Tag Archives: Switzerland

A stronger solo runner in Europe

You learn a lot about yourself when you run long.

Running socially is one of my all-time favourite past times. I’ve made some of my best friends over long runs, and I’ve never pushed myself harder than when I have a friend beside me encouraging me not to give up. Part of the reason why I fell in love with running so much last year was because I joined a group that inspired me, motivated me, and made me feel like I was part of a family. I looked forward to every group run and always jumped at the chance to do any run I could with company.

But today, I learned that I’m a stronger runner when I run solo.

Beautiful Switzerland with scary hills that you can run up for fun in the background.

Earlier today, I had a complete meltdown at the beginning of my long run. I was with Mike at the time, and it happened while we were running up a pretty massive hill. It wasn’t the steepest hill I’ve ever run up, but it was one of the longest. I started panicking about how this was only the first few kms of a very long run, and it escalated to a full-blown meltdown about 500m from the top. Have you ever cried out in the middle of your run? I hadn’t until today. In a way, it was kind of a release – of what exactly, I’m not sure yet. I’m still figuring that out. I think it had to do with some things beyond the run itself. But in the moment, it felt mostly like tears of frustration from being so tired of running uphill! Poor Mike was stunned and did his best to console me. It took me a few kms to pull myself together and start acting like a normal human being again. It wasn’t one of my proudest moments, especially when I reminded myself that I don’t run because I have to, I run because I want to – for fun.

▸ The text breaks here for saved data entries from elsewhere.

Definition is_neg_zero (x : float) : bool :=
  match PrimFloat.classify x with NZero => true | _ => false end.

(** [Math.max] and [Math.min] of two arguments: NaN if either is NaN, and
    -0 is smaller than +0. *)
Definition Math_max (x y : float) : float :=
  if PrimFloat.is_nan x || PrimFloat.is_nan y then nan
  else if PrimFloat.ltb x y then y
  else if PrimFloat.ltb y x then x
  else if is_neg_zero x then y else x.

Definition Math_min (x y : float) : float :=
  if PrimFloat.is_nan x || PrimFloat.is_nan y then nan
  else if PrimFloat.ltb x y then x
  else if PrimFloat.ltb y x then y
  else if is_neg_zero x then x else y.

(** The double nearest to an integer; [negz] is the sign of a zero result. *)
Definition of_Z (negz : bool) (z : Z) : float :=
  SF2Prim (binary_normalize prec emax z 0 negz).

(** [Math.ceil]: NaN, infinities, zeros and integers are returned as they
    are; a negative fraction above -1 rounds to -0. *)
Definition Math_ceil (x : float) : float :=
  match Prim2SF x with
  | S754_finite s m e =>
      if 0 <=? e then x
      else
        let d := 2 ^ (- e) in
        let q := Z.pos m / d in
        if Z.pos m mod d =? 0 then x
        else if s then of_Z true (- q) else of_Z false (q + 1)
  | _ => x
  end.

(** The integer part of a finite double (truncation toward zero). *)
Definition trunc (x : float) : option Z :=
  match Prim2SF x with
  | S754_zero _ => Some 0
  | S754_finite s m e =>
      let a := if 0 <=? e then Z.pos m * 2 ^ e else Z.pos m / 2 ^ (- e) in
      Some (if s then - a else a)
  | _ => None
  end.

(** The double nearest to [M * 10^E] (round to nearest, ties to even),
    with the sign [neg]. For a negative exponent the quotient is computed
    with more than 64 significant bits and a sticky bit, which is enough
    for the final rounding to 53 bits to be the correct one. *)
Definition decimal_to_float (neg : bool) (M E : Z) : float :=
  if M =? 0 then (if neg then (-0)%float else 0%float)
  else if 400 <? E then (if neg then neg_infinity else infinity)
  else if E + (Z.log2 M + 1) / 3 + 1 <? -400 then (if neg then (-0)%float else 0%float)
  else if 0 <=? E then of_Z neg ((if neg then - M else M) * 10 ^ E)
  else
    let D := 10 ^ (- E) in
    let s := Z.max 0 (Z.log2 D + 66 - Z.log2 M) in
    let q := M * 2 ^ s / D in
    let sticky := if (M * 2 ^ s) mod D =? 0 then 0 else 1 in
    let m := 2 * q + sticky in
    SF2Prim (binary_normalize prec emax (if neg then - m else m) (- s - 1) neg).

(** *** Reading numbers from strings

    Strings are sequences of 8-bit characters here, so only the ASCII white
    space of [StrWhiteSpaceChar] is recognised. *)

Definition is_ws (c : ascii) : bool :=
  let n := Z.of_N (N_of_ascii c) in
  ((9 <=? n) && (n <=? 13)) || (n =? 32).

Definition digit_val (radix : Z) (c : ascii) : option Z :=
  let n := Z.of_N (N_of_ascii c) in
  let d := if (48 <=? n) && (n <=? 57) then n - 48
           else if (97 <=? n) && (n <=? 122) then n - 87
           else if (65 <=? n) && (n <=? 90) then n - 55
           else 99 in
  if d <? radix then Some d else None.

(** The longest prefix of digits of the radix, and what follows it. *)
Fixpoint span_digits (radix : Z) (s : list ascii) : list Z * list ascii :=
  match s with
  | c :: r =>
      match digit_val radix c with
      | Some d => let '(ds, r') := span_digits radix r in (d :: ds, r')
      | None => ([], s)
      end
  | [] => ([], [])
  end.

Definition digits_to_Z (radix : Z) (ds : list Z) : Z :=
  fold_left (fun acc d => acc * radix + d) ds 0.

Fixpoint drop_ws (s : list ascii) : list ascii :=
  match s with
  | c :: r => if is_ws c then drop_ws r else s
  | [] => []
  end.

Definition trim (s : list ascii) : list ascii :=
  rev (drop_ws (rev (drop_ws s))).

Definition is_char (c : ascii) (d : string) : bool :=
  match d with String d0 _ => Ascii.eqb c d0 | EmptyString => false end.

(** An optional sign: [true] for a minus. *)
Definition read_sign (s : list ascii) : bool * list ascii :=
  match s with
  | c :: r => if is_char c "-" then (true, r)
              else if is_char c "+" then (false, r) else (false, s)
  | [] => (false, [])
  end.

Fixpoint starts_with (p s : list ascii) : option (list ascii) :=
  match p, s with
  | [], _ => Some s
  | a :: p', b :: s' => if Ascii.eqb a b then starts_with p' s' else None
  | _ :: _, [] => None
  end.

(** The exponent part [e±ddd] if there is a complete one, else nothing is
    consumed. *)
Definition read_exponent (s : list ascii) : Z * list ascii :=
  match s with
  | c :: r =>
      if is_char c "e" || is_char c "E" then
        let '(neg, r1) := read_sign r in
        let '(ds, r2) := span_digits 10 r1 in
        match ds with
        | [] => (0, s)
        | _ => ((if neg then - digits_to_Z 10 ds else digits_to_Z 10 ds), r2)
        end
      else (0, s)
  | [] => (0, [])
  end.

(** The longest prefix that is a [StrDecimalLiteral] (sign, [Infinity], or
    digits with an optional fraction and exponent), its value, and the
    rest of the input. *)
Definition str_decimal_prefix (s : list ascii) : option (float * list ascii) :=
  let '(neg, s1) := read_sign s in
  match starts_with (String.list_ascii_of_string "Infinity") s1 with
  | Some r => Some ((if neg then neg_infinity else infinity), r)
  | None =>
      let '(ip, s2) := span_digits 10 s1 in
      let '(fp, s3) :=
        match s2 with
        | c :: r => if is_char c "." then span_digits 10 r else ([], s2)
        | [] => ([], s2)
        end in
      match (ip ++ fp)%list with
      | [] => None
      | ds =>
          let '(ex, s4) := read_exponent s3 in
          Some (decimal_to_float neg (digits_to_Z 10 ds) (ex - Z.of_nat (length fp)), s4)
      end
  end.

(** [parseFloat(string)]. *)
Definition parseFloat (input : string) : float :=
  match str_decimal_prefix (drop_ws (String.list_ascii_of_string input)) with
  | Some (x, _) => x
  | None => nan
  end.

(** [parseInt(string)] with no radix argument: base 10, or 16 after a
    [0x] prefix; NaN when no digit can be read. *)
Definition parseInt (input : string) : float :=
  let '(neg, s1) := read_sign (drop_ws (String.list_ascii_of_string input)) in
  let '(radix, s2) :=
    match s1 with
    | c0 :: c1 :: r =>
        if is_char c0 "0" && (is_char c1 "x" || is_char c1 "X") then (16, r) else (10, s1)
    | _ => (10, s1)
    end in
  match fst (span_digits radix s2) with
  | [] => nan
  | ds => of_Z neg (if neg then - digits_to_Z radix ds else digits_to_Z radix ds)
  end.

(** All of [s] as an unsigned integer of the radix. *)
Definition radix_literal (radix : Z) (s : list ascii) : float :=
  match span_digits radix s with
  | ((_ :: _) as ds, []) => of_Z false (digits_to_Z radix ds)
  | _ => nan
  end.

(** StringToNumber: the whole trimmed string must be a numeric literal;
    the empty string is 0. *)
Definition StringToNumber (input : string) : float :=
  match trim (String.list_ascii_of_string input) with
  | [] => 0%float
  | (c0 :: c1 :: r) as s =>
      if is_char c0 "0" && (is_char c1 "x" || is_char c1 "X") then radix_literal 16 r
      else if is_char c0 "0" && (is_char c1 "o" || is_char c1 "O") then radix_literal 8 r
      else if is_char c0 "0" && (is_char c1 "b" || is_char c1 "B") then radix_literal 2 r
      else match str_decimal_prefix s with Some (x, []) => x | _ => nan end
  | s => match str_decimal_prefix s with Some (x, []) => x | _ => nan end
  end.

This would be the route and elevation chart for today’s long run.

Eventually, we split off (Mike’s still recovering from a minor injury so he took it easy today) and I continued on my own. Almost immediately, I got lost. Then I took the trail path that Mike had routed out for me, but almost slipped several times on it because it was so muddy. My first instinct was to give up, but what choice did I have? I was alone in a heavily forested area and the only way out was to suck it up and continue running. So I did.

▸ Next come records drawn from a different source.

Lemma new_effects_onSubmit (l : list Effect) (c : Page) :
  new_effects c (setIsUpdating false (log l c)) = l.
Proof. apply (new_effects_log l c (setIsUpdating false)). reflexivity. Qed.

(** [onSubmit] always comes to an end.  Whatever the collaborators do, it
    returns normally, has shown exactly one toast (success or error) and
    has called [updateProfile] at most once; with a session [isUpdating] is
    off again, without one nothing but the toast happened. *)
Theorem profile_submit_finishes
    (b : Backend) (data : ProfileFormValues) (c : Page) :
  fst (onSubmit b data c) = Returns tt
  /\ length (filter is_toast (new_effects c (snd (onSubmit b data c)))) = 1
  /\ (length (filter is_updateProfile
                (new_effects c (snd (onSubmit b data c)))) <= 1)%nat
  /\ match session c with
     | Some _ => isUpdating (snd (onSubmit b data c)) = false
     | None =>
         snd (onSubmit b data c)
         = emit (toast_error "You must be signed in to update your profile") c
     end.
Proof.
  destruct (session c) as [s | ] eqn:Hs.
  - destruct (onSubmit_signed_in b data c s Hs) as (l & -> & Ht & Hu).
    cbn [fst snd]. rewrite new_effects_onSubmit. repeat split; assumption.
  - unfold onSubmit. rewrite Hs. cbn [stmt fst snd].
    assert (Hnew : new_effects c
                     (emit (toast_error
                              "You must be signed in to update your profile") c)
                   = [toast_error
                        "You must be signed in to update your profile"]).
    { unfold new_effects, emit. cbn [effects].
      rewrite skipn_app, skipn_all, Nat.sub_diag. reflexivity. }
    rewrite Hnew. cbn. repeat split. lia.
Qed.



(** An upload that fails stops the submission: the banner is not uploaded,
    the profile is not updated, and the error is logged and shown. *)
Theorem profile_submit_upload_fails
    (b : Backend) (data : ProfileFormValues) (c : Page) (s : PageSession)
    (f : File) (e : Exn) :
  session c = Some s ->
  profileImage c = Some f ->
  startProfileUpload b [f] = Rejects e ->
  new_effects c (snd (onSubmit b data c))
  = [startProfileUpload_call [f];
     console_error "Profile update error:";
     toast_error (submit_error_message e)].
Proof.
  intros Hs Hf He. unfold onSubmit. rewrite Hs, Hf.
  unfold bind, stmt, try_catch_finally, try_catch, await, ret.
  rewrite He.
  unfold new_effects; cbn [snd effects setIsUpdating emit].
  rewrite <- ?app_assoc, skipn_length_app. destruct e; reflexivity.
Qed.

Lemma profile_submit_upload_fails_witness :
  new_effects
    (handleProfileImageChange (picked_file ProfileScenario.photo)
       (mount ProfileScenario.member ProfileScenario.api_down))
    (snd (onSubmit ProfileScenario.api_down ProfileScenario.typed
            (handleProfileImageChange (picked_file ProfileScenario.photo)
               (mount ProfileScenario.member ProfileScenario.api_down))))
  = [startProfileUpload_call [ProfileScenario.photo];
     console_error "Profile update error:";
     toast_error "Failed to update profile. Please try again."].
Proof.
  apply (profile_submit_upload_fails ProfileScenario.api_down
           ProfileScenario.typed
           (handleProfileImageChange (picked_file ProfileScenario.photo)
              (mount ProfileScenario.member ProfileScenario.api_down))
           {| session_user :=
                Some {| user_id := Some "u1"; user_name := Some "Ada";
                        user_username := Some "ada_l";
                        user_image := None |} |}
           ProfileScenario.photo OtherError); reflexivity.
Defined.

(** ** Loading the profile *)

Lemma identified_some (c : Page) (u : SessionUser) :
  identified (session c) = Some u ->
  exists s, session c = Some s /\ session_user s = Some u
            /\ truthy (user_id u) = true.
Proof.
  unfold identified. destruct (session c) as [s | ]; [ | discriminate].
  destruct (session_user s) as [u0 | ] eqn:Hu; [ | discriminate].
  destruct (truthy (user_id u0)) eqn:Hid; [ | discriminate].
  intros H. injection H as <-. exists s.
  split; [reflexivity | ]. split; [exact Hu | exact Hid].
Qed.

Lemma identified_none (b : Backend) (c : Page) :
  identified (session c) = None -> fetchUserProfile b c = (Returns tt, c).
Proof.
  unfold identified, fetchUserProfile.
  destruct (session c) as [s | ]; [ | reflexivity].
  destruct (session_user s) as [u | ]; [ | reflexivity].
  destruct (truthy (user_id u)); [discriminate | reflexivity].
Qed.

After a few kms of running through trails, I got to this muddy section and really didn’t feel like running through it. So, obviously I took a photo of it in protest before I sucked it up and went through it anyway.

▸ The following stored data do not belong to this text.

(** * LifeOS reminder scheduler (server.js): shallow embedding

    The push-notification cron of [server.js] (the [setInterval] callback):
    candidate query, minute-bucket matcher, payload construction,
    per-subscriber delivery with its [catch] handler, and the
    [notified] commit, over an explicit model of the two MongoDB
    collections it touches.

    Numbers.  A [reminderOffset] is a count of minutes and a time value
    is a count of milliseconds since the epoch, of absolute value at most
    8.64e15; both are modelled as integers ([Z]).  On such values the
    double arithmetic of the source agrees with [Z]: [offset * 60000] is
    exact below 2^58 and the subtraction from a time value below 2^53,
    and beyond those bounds the result is outside the range of time
    values in both readings, where [new Date] makes an invalid date
    ([TimeClip]); [Math.floor(x / 60000)] is the floored integer quotient,
    because the quotient is below 2^38 and its distance to the next
    integer is at least 1/60000, more than the rounding error there.

    Time.  A tick is modelled as running alone: no other request changes
    the collections while it runs, and ticks follow one another.  What
    the outside answers to one tick (clock, connection, store failures,
    push results) is an [Env]; the properties hold for every [Env]. *)

From Stdlib Require Import ZArith List String Ascii Bool Lia.
From Stdlib Require Import DecimalString DecimalZ DecimalPos.
Import ListNotations.
Local Open Scope list_scope.
Local Open Scope string_scope.
Local Open Scope Z_scope.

I continued on and lost my way again. I briefly thought about turning around and retracing my steps, but instead I pulled out the map and decided to continue on and meet up with the original route later on.

Running so close to the edge was a little scary, but pretty at the same time.

So I carried on, proud of myself for adapting the route…. until I couldn’t find the trail that was supposed to link me back up to the original route. I ran up and downhill frantically (my tired legs loved that), and again felt the urge to throw in the towel and call it a day. But how exactly would I do that? I was out in the middle of nowhere with no option to take a bus or catch a cab back. The only way back was to run or walk. With no one to complain to (literally, since I don’t speak Swiss-German), I took a deep breath and kept going.

Since I had lots of time to think during my long run, the contrast between how I was when I ran with Mike for the first half of the run compared to how I was when I ran by myself became clear to me. It was surprising how quickly I resolved “setbacks” when I was running alone, compared to how defeated I got when I ran with him.

I love running with Mike and my friends back in Toronto. I can’t wait to see them again and catch up over a deliciously long run. I hope to continue meeting more people wherever I live, since I intend to run as long as possible.


But today’s solo run that reminded me that I can do hard things like navigate when I get lost, run on unmaintained trails, and push myself to continue running when I’m exhausted beyond belief and the thought of running another few kms feels impossible – because it isn’t.

And that realization feels nice.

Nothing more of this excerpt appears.